Requirement:
Write out the stretch of lines below that begins at the line with "(** The specification's" and ends at the line with "fst (farmForm_submit (answering", including both, exactly as given and nothing more.

Record excerpts:
(** ** Sample runs *)

Example parseFloat_samples :
  Number.parseFloat "6.8" = Number.of_decimal false 68 (-1)
  /\ Number.parseFloat "  12abc" = Number.of_decimal false 12 0
  /\ Number.parseFloat "-.5e1" = Number.of_decimal true 5 0
  /\ Number.parseFloat "abc" = Number.NaN
  /\ Number.parseFloat "" = Number.NaN.
Proof. repeat split. Qed.

Example toFixed_samples :
  Number.toFixed (Number.of_decimal false 5678 (-3)) 2 = "5.68"
  /\ Number.toFixed (Number.of_decimal false 123 (-1)) 2 = "12.30"
  /\ Number.toFixed (Number.of_decimal false 4500 0) 0 = "4500"
  /\ Number.toFixed (Number.of_decimal false 1005 (-3)) 2 = "1.00"
  /\ Number.toFixed (Number.of_decimal true 1 (-3)) 2 = "-0.00"
  /\ Number.toFixed (Number.of_decimal false 1 21) 2 = "1e+21"
  /\ Number.toFixed Number.NaN 2 = "NaN".
Proof. repeat split; vm_compute; reflexivity. Qed.

Example toString_samples :
  Number.toString (Number.of_decimal false 68 (-1)) = "6.8"
  /\ Number.toString (Number.of_decimal false 1 (-1)) = "0.1"
  /\ Number.toString (Number.of_decimal false 1 23) = "1e+23"
  /\ Number.toString (Number.of_decimal false 15 (-8)) = "1.5e-7"
  /\ Number.toString (Number.of_decimal true 4500 0) = "-4500".
Proof. repeat split; vm_compute; reflexivity. Qed.

(** The body sent for the sample form. *)
Example sample_body :
  body (predict_request (payload_of (sample_page sample_form)))
  = Some ("{" ++ JSON.quote "region" ++ ":" ++ JSON.quote "South" ++ ","
          ++ JSON.quote "soil_ph" ++ ":6.8,"
          ++ JSON.quote "crop_type" ++ ":" ++ JSON.quote "Rice" ++ "}").
Proof. vm_compute. reflexivity. Qed.

(** A field named [__proto__] creates no property: the body holds the
    other field only. *)
Example proto_body :
  build_payload proto_entries = [("soil_ph", VNum (Number.of_decimal false 6 0))]
  /\ body (predict_request (build_payload proto_entries))
     = Some ("{" ++ JSON.quote "soil_ph" ++ ":6}").
Proof. split; vm_compute; reflexivity. Qed.

(** Names that are array indices come first in the body, in ascending
    order, whatever the order of the fields. *)
Example indexed_body :
  map fst (build_payload indexed_entries) = ["b"; "10"; "2"]
  /\ own_keys (build_payload indexed_entries) = ["2"; "10"; "b"]
  /\ body (predict_request (build_payload indexed_entries))
     = Some ("{" ++ JSON.quote "2" ++ ":3," ++ JSON.quote "10" ++ ":2,"
             ++ JSON.quote "b" ++ ":1}").
Proof. repeat split; vm_compute; reflexivity. Qed.

(** A checkbox that the user has ticked is submitted; after a reset it is
    unticked again and the form data leave it out. *)
Example reset_unticks :
  FormData_entries ticked_form = [("soil_ph", "7.2"); ("organic", "1")]
  /\ FormData_entries (farmForm (snd (resetForm (sample_page ticked_form))))
     = [("soil_ph", "6.5")]
  /\ body (predict_request (payload_of (snd (resetForm (sample_page ticked_form)))))
     = Some ("{" ++ JSON.quote "soil_ph" ++ ":6.5}").
Proof. repeat split; vm_compute; reflexivity. Qed.

(** The specification's mocked success: the three texts, the two tips,
    the results shown and the loading indicator hidden. *)
Example submit_success_sample :
  fst (farmForm_submit (answering success_response) (sample_page sample_form)) = Normal tt
  /\ map (fun i => textContent (childNodes
              (document (snd (farmForm_submit (answering success_response)
                                (sample_page sample_form))) i)))
         [waterResult; fertilizerResult; yieldResult; waterRec; fertilizerRec]
     = ["5.68"; "12.30"; "4500"; "Drip irrigation"; "Apply nitrogen"]
  /\ childNodes (document (snd (farmForm_submit (answering success_response)
                                  (sample_page sample_form))) tipsList)
     = [li "Tip A"; li "Tip B"]
  /\ visible (snd (farmForm_submit (answering success_response)
                     (sample_page sample_form))) results
  /\ hidden (snd (farmForm_submit (answering success_response)
                    (sample_page sample_form))) loadingIndicator.
Proof. repeat split; vm_compute; reflexivity. Qed.

(** A response that reports success without a usable prediction: the
    rendering step throws, the [catch] block reports it, and the results
    stay hidden. *)
Example submit_malformed_predictions :
  trace (snd (farmForm_submit
                (answering (FetchResolved {| json := JsonParsed
                              (VObj [("success", VBool true)]) |}))
                (sample_page sample_form)))
  = [PreventDefault; SetStyleDisplay loadingIndicator "block";
     SetStyleDisplay results "none";
     Fetch (predict_request (payload_of (sample_page sample_form)));
     Alert ("Failed to get predictions: "
            ++ sample_messages (CannotReadProperty "water_requirement_mm_per_day"));
     SetStyleDisplay loadingIndicator "none"]
  /\ hidden (snd (farmForm_submit
                    (answering (FetchResolved {| json := JsonParsed
                                  (VObj [("success", VBool true)]) |}))
                    (sample_page sample_form))) results.
Proof. split; vm_compute; reflexivity. Qed.

(** * The claims *)

(** ** Building the request *)

(** C1, as amended.  A form field that no later field of the same name
    follows, and whose name is not [__proto__], is stored in the payload
    under its name: as the [parseFloat] of its string value when its name
    is not in the text-field set, and as its string value unchanged when
    it is (a name of the text-field set is not [__proto__]).  Under the
    name [__proto__] the payload stores nothing, whatever the form. *)
Theorem C1_payload_coercion pre key value post :
  ~ In key (map fst post) ->
  (is_text_field key = false -> key <> "__proto__" ->
   get_own (build_payload (pre ++ (key, value) :: post)) key
   = Some (VNum (Number.parseFloat value)))
  /\ (is_text_field key = true ->
      get_own (build_payload (pre ++ (key, value) :: post)) key
      = Some (VStr value))
  /\ get_own (build_payload (pre ++ (key, value) :: post)) "__proto__" = None.
Proof.
  intros Hpost. destruct (final_field_stored pre key value post Hpost) as [Hn Ht].
  split; [exact Hn|]. split; [exact Ht|].
  now rewrite get_own_build_payload.
Qed.

Lemma C1_payload_coercion_witness :
  get_own (build_payload [("region", "South"); ("soil_ph", "6.8"); ("crop_type", "Rice")])
    "soil_ph"
  = Some (VNum (Number.parseFloat "6.8"))
  /\ get_own (build_payload [("region", "South"); ("soil_ph", "6.8"); ("crop_type", "Rice")])
       "region"
     = Some (VStr "South").
Proof.
  split.
  - refine (proj1 (C1_payload_coercion [("region", "South")] "soil_ph" "6.8"
                     [("crop_type", "Rice")] _) _ _).
    + simpl. intros [H|[]]. discriminate H.
    + reflexivity.
    + discriminate.
  - refine (proj1 (proj2 (C1_payload_coercion [] "region" "South"
                     [("soil_ph", "6.8"); ("crop_type", "Rice")] _)) _).
    + simpl. intros [H|[H|[]]]; discriminate H.
    + reflexivity.
Defined.

(** C1 as stated fails on a repeated name: the first [soil_ph] field holds
    6.5, not a text field, and the payload holds 7 under that name. *)
Lemma C1_duplicate_name_counterexample :
  In ("soil_ph", "6.5") duplicate_entries
  /\ is_text_field "soil_ph" = false
  /\ get_own (build_payload duplicate_entries) "soil_ph"
     = Some (VNum (Number.parseFloat "7"))
  /\ get_own (build_payload duplicate_entries) "soil_ph"
     <> Some (VNum (Number.parseFloat "6.5")).
Proof.
  split; [left; reflexivity|]. split; [reflexivity|]. split; [reflexivity|].
  vm_compute. discriminate.
Qed.

(** C10, as amended.  Whatever the entries, repeated names included, the
    payload maps a name other than [__proto__] to the coerced value of the
    last entry with that name, and has no property [__proto__]; it holds
    one property per name, and neither the payload nor the document
    written into the request body carries the value of an earlier
    entry. *)
Theorem C10_last_duplicate_wins entries key :
  get_own (build_payload entries) key
  = (if String.eqb key "__proto__" then None
     else option_map (fun e => coerce key (snd e)) (last_entry entries key))
  /\ NoDup (map fst (build_payload entries))
  /\ (forall x, In (key, x) (build_payload entries) ->
        exists v, last_entry entries key = Some (key, v) /\ x = coerce key v)
  /\ (forall j, In (key, j) (transmitted_members (build_payload entries)) ->
        exists v, last_entry entries key = Some (key, v)
                  /\ JSON.to_json (coerce key v) = Some j)
  /\ body (predict_request (build_payload entries))
     = Some (JSON.render (JSON.JObject (transmitted_members (build_payload entries)))).
Proof.
  assert (Hlast : forall x, get_own (build_payload entries) key = Some x ->
            exists v, last_entry entries key = Some (key, v) /\ x = coerce key v).
  { intros x. rewrite get_own_build_payload.
    destruct (String.eqb key "__proto__"); [discriminate|].
    destruct (last_entry entries key) as [[k v]|] eqn:E; [|discriminate].
    apply last_entry_key in E as Hk. simpl in *. subst k.
    intros H. inversion H. eauto. }
  split; [apply get_own_build_payload|].
  split; [apply NoDup_keys_build_payload|].
  split; [|split; [|apply body_predict_request]].
  - intros x Hin. apply Hlast, get_own_In; auto. apply NoDup_keys_build_payload.
  - intros j Hin. apply payload_member in Hin as [x [Hx Hj]].
    destruct (Hlast x Hx) as [v [Hv ->]]. eauto.
Qed.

Output of the task:
(** The specification's mocked success: the three texts, the two tips,
    the results shown and the loading indicator hidden. *)
Example submit_success_sample :
  fst (farmForm_submit (answering success_response) (sample_page sample_form)) = Normal tt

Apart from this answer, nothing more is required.